Al centro delle nuove tensioni vi è il rendiconto di gestione dell’Organo Straordinario di Liquidazione (O.S.L.). Oggi alle 12:00, la Commissione Bilancio e Finanze, presieduta da Carmelo Strazzeri, si riunirà in seduta urgente per un approfondimento sul verbale del Collegio dei Revisori dei Conti.

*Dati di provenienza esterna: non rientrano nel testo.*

(* ===== verification/Loop.v ===== *)
(** * The worker goroutine (internal/worker/runner.go: Run, loop, emitStart, emitStop)

    The loop of one goroutine over the turns its environment gives it: what happened
    to the world before the turn, and the draws the turn uses. The list of turns is
    one life of the goroutine; its end is the turn whose loop head sees the
    cancelled context. *)

From Stdlib Require Import Ascii.
From S2P Require Import Prelude GoLang GoFloat ErrDetail GoText Store Transfer Worker Invariant.
From S2P Require Import Spec WorkerFacts Backoff Jobs Samples WorkerProps.

Local Open Scope Z_scope.

(** [r.IdleBackoff.WaitOnce(ctx)] seen from the goroutine that waits, on the channel
    [c] with the draw [k]; the result is the delay it slept at most. *)
Definition WaitOnce (k : Z) (c : nat) : M Idle Z := λ i,
  let '(delay, i') := wait_enter k c i in (Ret delay, wait_leave c i').

(** [r.IdleBackoff.WakeAll()]; the signals go to other goroutines. *)
Definition WakeAll : M Idle unit := λ i, (Ret tt, snd (wake_all i)).

Record turn (W : Type) := {
  t_world : W → W;
  t_host : host_env;
  t_draw : Z;
  t_chan : nat;
}.
Arguments t_world {W} _ _.
Arguments t_host {W} _.
Arguments t_draw {W} _.
Arguments t_chan {W} _.

Section Loop.
Context `{ScanOrder} {W : Type} `{Lens W pg} `{Lens W Idle}.

(** [emitStart] and [emitStop]. *)
Definition emitStart (r : Runner W) : M W unit := notify (r_OnWorkerStart r) (r_PodName r).
Definition emitStop (r : Runner W) : M W unit := notify (r_OnWorkerStop r) (r_PodName r).

(** One iteration of the [for] of [loop]. *)
Definition loop_turn (r : Runner W) (lockedBy : string) (t : turn W) : M W unit :=
  _ ← action (λ w, (Ret tt, t_world t w));
  o ← zoom (LeaseJob lockedBy);
  match o with
  | inl _ | inr None =>
      _ ← notify (r_OnLeaseAttempt r) false;
      _ ← zoom (WaitOnce (t_draw t) (t_chan t));
      mret tt
  | inr (Some job) =>
      _ ← notify (r_OnLeaseAttempt r) true;
      _ ← zoom WakeAll;
      processOne (t_host t) r lockedBy job
  end.

Fixpoint loop_turns (r : Runner W) (lockedBy : string) (ts : list (turn W)) : M W unit :=
  match ts with
  | [] => mret tt
  | t :: ts' => _ ← loop_turn r lockedBy t; loop_turns r lockedBy ts'
  end.

(** [func (r *Runner) loop]. *)
Definition loop (r : Runner W) (idx : Z) (ts : list (turn W)) : M W unit :=
  _ ← emitStart r;
  let lockedBy := worker_name r idx in
  defer (emitStop r) (defer (drainLease lockedBy) (loop_turns r lockedBy ts)).

(** The defaults of [func (r *Runner) Run], and the goroutines it starts. *)
Definition with_pod (p : string) (r : Runner W) : Runner W := {|
  r_PodName := p; r_SourceFor := r_SourceFor r; r_TransportFor := r_TransportFor r;
  r_OnFinish := r_OnFinish r; r_OnRetry := r_OnRetry r; r_OnLeaseAttempt := r_OnLeaseAttempt r;
  r_OnWorkerStart := r_OnWorkerStart r; r_OnWorkerStop := r_OnWorkerStop r
|}.

Definition eff_workers (n : Z) : Z := if n <=? 0 then 4 else n.

Definition Run_workers (workers : Z) (r : Runner W) : list string :=
  let r' := if bool_decide (r_PodName r = EmptyString) then with_pod "imgsync-worker" r else r in
  (λ i, worker_name r' (Z.of_nat i)) <$> seq 0 (Z.to_nat (eff_workers workers)).

End Loop.

(** Two lenses on one world that do not overlap. *)
Class Disjoint_lens {W S1 S2} (L1 : Lens W S1) (L2 : Lens W S2) : Prop :=
  view_other : ∀ s w, @view W S1 L1 (@over W S2 L2 s w) = @view W S1 L1 w.

Section LoopProps.
Context `{ScanOrder} {W : Type} `{LP : Lens W pg} `{LI : Lens W Idle} `{!Disjoint_lens LP LI}.

(** No failure is scripted. *)
Definition quiet (w : W) : Prop := script (view (S := pg) w) = [].

Lemma exec_quiet {A} (q : stmt A) : maintains quiet (zoom (exec q)).
Proof.
  intros w Hq. unfold quiet, zoom in *. destruct (exec_head q (view w)) as (s1 & -> & _ & _ & Hs & _).
  simpl. by rewrite view_over, Hs, Hq.
Qed.

Lemma record_quiet h lb job vs s : script s = [] → script (record h lb job vs s) = [].
Proof.
  revert s. induction vs as [|v vs IH]; intros s Hs; simpl; [done|]. apply IH.
  destruct (exec_head (verdict_stmt h lb job v) s) as (s1 & -> & _ & _ & Hs1 & _).
  simpl. by rewrite Hs1, Hs.
Qed.

(** The turns leave the failure script empty. *)
Lemma loop_turns_quiet (r : Runner W) lb ts :
  framed_runner r → (∀ f, r_OnLeaseAttempt r = Some f → ∀ b, framed (f b)) →
  (∀ t, t ∈ ts → ∀ w, quiet w → quiet (t_world t w)) →
  maintains quiet (loop_turns r lb ts).
Proof.
  intros Hr Hl Hts. induction ts as [|t ts IH]; [apply maintains_ret|]. simpl.
  assert (∀ b, maintains quiet (notify (r_OnLeaseAttempt r) b)) as Hn.
  { intros b. apply (maintains_framed (λ s, script s = [])). unfold notify.
    destruct (r_OnLeaseAttempt r) as [f|] eqn:E; [by apply Hl|apply framed_ret]. }
  assert (∀ A (m : M Idle A), maintains quiet (zoom m)) as Hz.
  { intros A m w Hq. unfold quiet, zoom in *. destruct (m (view w)) as [x i']. simpl.
    by rewrite view_other. }
  apply maintains_bind; [|intros _; apply IH; intros t' Ht'; apply Hts; by right].
  unfold loop_turn. apply maintains_bind; [intros w Hw; apply Hts; [left|done]|intros _].
  apply maintains_bind.
  { unfold LeaseJob. intros w Hw. unfold zoom.
    pose proof (exec_quiet (lease_stmt lb) w Hw) as He. unfold zoom in He.
    unfold mbind, M_bind. destruct (exec (lease_stmt lb) (view w)) as [[[e|x]|v] s1]; simpl in *;
      [destruct (errors_is e ErrNoRows)| |]; done. }
  intros [e|[job|]].
  - apply maintains_bind; [apply Hn|intros _].
    apply maintains_bind; [apply Hz|intros _; apply maintains_ret].
  - apply maintains_bind; [apply Hn|intros _].
    apply maintains_bind; [apply Hz|intros _]. intros w Hw. unfold quiet in *.
    destruct (processOne_wrote (t_host t) lb job r Hr w) as (vs & _ & ->). by apply record_quiet.
  - apply maintains_bind; [apply Hn|intros _].
    apply maintains_bind; [apply Hz|intros _; apply maintains_ret].
Qed.

(** The drain leaves no row of this worker leased. *)
Lemma drain_clears lb (w : W) : quiet w →
  ∀ i row, jobs (tabs (view (S := pg) (snd (drainLease lb w)))) !! i = Some row → ¬ leased_by lb row.
Proof.
  intros Hq i row. unfold drainLease.
  destruct (exec_head (drain_stmt lb) (view w)) as (s1 & E & _ & _ & _ & Ht).
  rewrite (bind_run _ _ _ _ _ (zoom_run _ _ _ _ E)). simpl. rewrite view_over, Ht, Hq. simpl.
  rewrite lookup_fmap. intros (r0 & Hr & ->)%fmap_Some.
  destruct (lease_guard lb r0) eqn:Hg; [by intros [? _]|by apply lease_guard_false].
Qed.

(** ** Properties *)

(** C29: graceful shutdown: however many turns the worker ran, whatever its sources,
    transports and callbacks did, and whether the loop returned or a callback
    panicked out of it, once [loop] is over no row is left leased by this worker
    (when the database answers). *)
Theorem loop_leaves_no_lease (r : Runner W) idx ts w :
  framed_runner r → (∀ f, r_OnLeaseAttempt r = Some f → ∀ b, framed (f b)) →
  (∀ f, r_OnWorkerStart r = Some f → ∀ p w0, ∃ w1, f p w0 = (Ret tt, w1) ∧ view (S := pg) w1 = view w0) →
  (∀ f, r_OnWorkerStop r = Some f → ∀ p, framed (f p)) →
  (∀ t, t ∈ ts → ∀ w, quiet w → quiet (t_world t w)) → quiet w →
  ∀ i row, jobs (tabs (view (S := pg) (snd (loop r idx ts w)))) !! i = Some row →
    ¬ (status row = Leased ∧ locked_by row = Some (worker_name r idx)).
Proof.
  intros Hr Hl Hstart Hstop Hts Hq i row. unfold loop.
  assert (∃ w1, emitStart r w = (Ret tt, w1) ∧ view (S := pg) w1 = view w) as (w1 & E1 & Hv1).
  { unfold emitStart, notify. destruct (r_OnWorkerStart r) as [f|] eqn:E; [by apply (Hstart f)|].
    by exists w. }
  rewrite (bind_run _ _ _ _ _ E1).
  assert (framed (emitStop r)) as Hes.
  { unfold emitStop, notify. destruct (r_OnWorkerStop r) as [f|] eqn:E; [by apply Hstop|apply framed_ret]. }
  assert (quiet w1) as Hq1 by (unfold quiet in *; by rewrite Hv1).
  pose proof (loop_turns_quiet r (worker_name r idx) ts Hr Hl Hts w1 Hq1) as Hq2.
  unfold defer. destruct (loop_turns r (worker_name r idx) ts w1) as [x w2]. simpl in Hq2.
  pose proof (drain_clears (worker_name r idx) w2 Hq2 i row) as Hd.
  destruct (drainLease (worker_name r idx) w2) as [[[]|v] w3]; simpl in Hd;
    specialize (Hes w3); destruct (emitStop r w3) as [[[]|v'] w4]; simpl in *; by rewrite Hes.
Qed.

End LoopProps.

(** ** Names of the goroutines *)

(** The lease owner names are unique: two worker goroutines have the same
    [lockedBy] only when they have the same pod name and the same index, so the lease
    guard tells apart all workers of all pods with distinct names; and one [Run]
    starts goroutines with pairwise distinct names, at least one of them. *)
Theorem worker_name_unique {W} (r1 r2 : Runner W) i1 i2 n :
  0 <= i1 → 0 <= i2 →
  (worker_name r1 i1 = worker_name r2 i2 ↔ r_PodName r1 = r_PodName r2 ∧ i1 = i2) ∧
  NoDup (Run_workers n r1) ∧ (0 < length (Run_workers n r1))%nat.
Proof.
  assert (∀ (r1 r2 : Runner W) i1 i2, 0 <= i1 → 0 <= i2 →
    worker_name r1 i1 = worker_name r2 i2 → r_PodName r1 = r_PodName r2 ∧ i1 = i2) as Hinj.
  { intros s1 s2 j1 j2 H1 H2 E. unfold worker_name in E.
    assert (∀ x, "-w"%string +:+ x = "-"%string +:+ String "w"%char x) as Hw by done.
    rewrite !Hw in E. rewrite !string_app_assoc in E.
    apply split_last in E as [Ep Ei]; [|by apply (all_chars_mono is_digit _ _ (λ a, digit_not "w"%char a eq_refl)), itoa_digits..].
    split; [|by apply (inj pretty)].
    apply (f_equal (λ s, trim_suffix s "-")) in Ep. by rewrite !trim_suffix_app in Ep. }
  intros H1 H2. split_and!.
  - split; [by apply Hinj|]. intros [E ->]. unfold worker_name. by rewrite E.
  - unfold Run_workers. generalize (if bool_decide (r_PodName r1 = EmptyString) then with_pod "imgsync-worker" r1 else r1).
    intros r'. apply (NoDup_fmap_2_strong _ _); [|apply NoDup_ListNoDup, seq_NoDup].
    intros x y _ _ E. apply Hinj in E as [_ E]; lia.
  - unfold Run_workers. rewrite length_fmap, length_seq. unfold eff_workers.
    destruct (n <=? 0) eqn:E; to_prop; lia.
Qed.

(** ** Witnesses *)

(** The toy world with an idle schedule beside it. *)
Record toy2 := Toy2 { toy2_toy : toy; toy2_idle : Idle }.

#[export, refine] Instance toy2_pg_lens : Lens toy2 pg := {|
  view := λ w, toy_pg (toy2_toy w);
  over := λ s w, Toy2 (Toy s (toy_closes (toy2_toy w))) (toy2_idle w)
|}.
Proof. all: by intros; repeat match goal with w : toy2 |- _ => destruct w as [[]] end. Defined.

#[export, refine] Instance toy2_idle_lens : Lens toy2 Idle := {|
  view := toy2_idle; over := λ i w, Toy2 (toy2_toy w) i
|}.
Proof. all: by intros; repeat match goal with w : toy2 |- _ => destruct w end. Defined.

#[export] Instance toy2_disjoint : Disjoint_lens toy2_pg_lens toy2_idle_lens.
Proof. by intros s w. Qed.

Definition toy2_runner : Runner toy2 := {|
  r_PodName := "pod"; r_SourceFor := λ _, inl (EOpaque "unknown protocol");
  r_TransportFor := λ _, inl (EOpaque "unknown protocol"); r_OnFinish := None; r_OnRetry := None;
  r_OnLeaseAttempt := None; r_OnWorkerStart := None; r_OnWorkerStop := None
|}.

Definition toy2_turn : turn toy2 :=
  {| t_world := λ w, w; t_host := toy_host; t_draw := 0; t_chan := 0 |}.

Definition toy2_world : toy2 := Toy2 toy_world (NewIdle sample_idle).

(** The worker restarts after a crash left its old job leased; one idle turn, then
    the shutdown. *)
Lemma loop_leaves_no_lease_witness :
  (lease_guard sample_worker <$> jobs (tabs (view (S := pg) toy2_world)) !! 1 = Some true) ∧
  ∀ i row, jobs (tabs (view (S := pg) (snd (loop toy2_runner 0 [toy2_turn] toy2_world)))) !! i
    = Some row → ¬ (status row = Leased ∧ locked_by row = Some sample_worker).
Proof.
  split; [vm_compute; reflexivity|].
  apply (loop_leaves_no_lease toy2_runner 0 [toy2_turn] toy2_world).
  - split; simpl; discriminate.
  - simpl. discriminate.
  - simpl. discriminate.
  - simpl. discriminate.
  - intros t ->%list_elem_of_singleton w Hw. exact Hw.
  - vm_compute. reflexivity.
Defined.

Lemma worker_name_unique_witness :
  worker_name toy_runner 1 = worker_name toy_runner 2 ↔ r_PodName toy_runner = r_PodName toy_runner ∧ 1 = 2.
Proof. apply (worker_name_unique toy_runner toy_runner 1 2 3); lia. Defined.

Il documento ha messo in forte allarme i consiglieri, in quanto evidenzia una massa passiva di 18,4 milioni di euro, di cui 5,4 milioni estinti e ben 13 milioni ancora da definire.
Nella relazione sull’attività svolta Lipari delinea uno scenario tutt’altro che facile: occorrerà, infatti, “verificare la sussistenza dei debiti dopo la cessazione della gestione liquidatoria, verificando decessi di persone fisiche, cessazioni di persone giuridiche allo stato di eventuale liquidazione o fallimento dei creditori”, un processo di verifica complesso che il Comune deve urgentemente affrontare.

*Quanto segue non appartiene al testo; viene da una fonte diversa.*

Lemma Sweep_spec_witness : ∃ r s', Sweep sample_sweeper sample_later = (Ret r, s') ∧ tx s' = None.
Proof.
  destruct (Sweep_spec sample_sweeper sample_later sample_leased_wf eq_refl)
    as (r & s' & E & _ & Hx & _). exists r, s'. exact (conj E Hx).
Defined.

Lemma Sweep_recovers_exactly_expired_witness :
  size (filter (λ '(_, r), overdue (threshold_us sample_sweeper) (env sample_later) r)
          (jobs (tabs sample_later))) = 1.
Proof.
  assert (Sweep sample_sweeper sample_later = (Ret (inr 1%Z), snd (Sweep sample_sweeper sample_later)))
    as E by (vm_compute; reflexivity).
  destruct (Sweep_recovers_exactly_expired sample_sweeper sample_later 1 _ sample_leased_wf eq_refl E
    eq_refl) as (Hn & _). lia.
Defined.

Intanto, la Conferenza dei Capigruppo ha fissato per lunedì 27 ottobre la seduta di Consiglio che, però, sarà dedicata all’esclusivo esame degli atti di indirizzo riguardanti l’integrazione oraria dei dipendenti part-time e la stabilizzazione degli LSU/ASU, due punti che dipendono strettamente dalle risorse che saranno messe a bilancio.
L’incertezza sul reale debito residuo OSL minaccia di complicare ulteriormente l’approvazione del Bilancio ma soprattutto, neanche a dirlo, la stabilità politica dell’Esecutivo.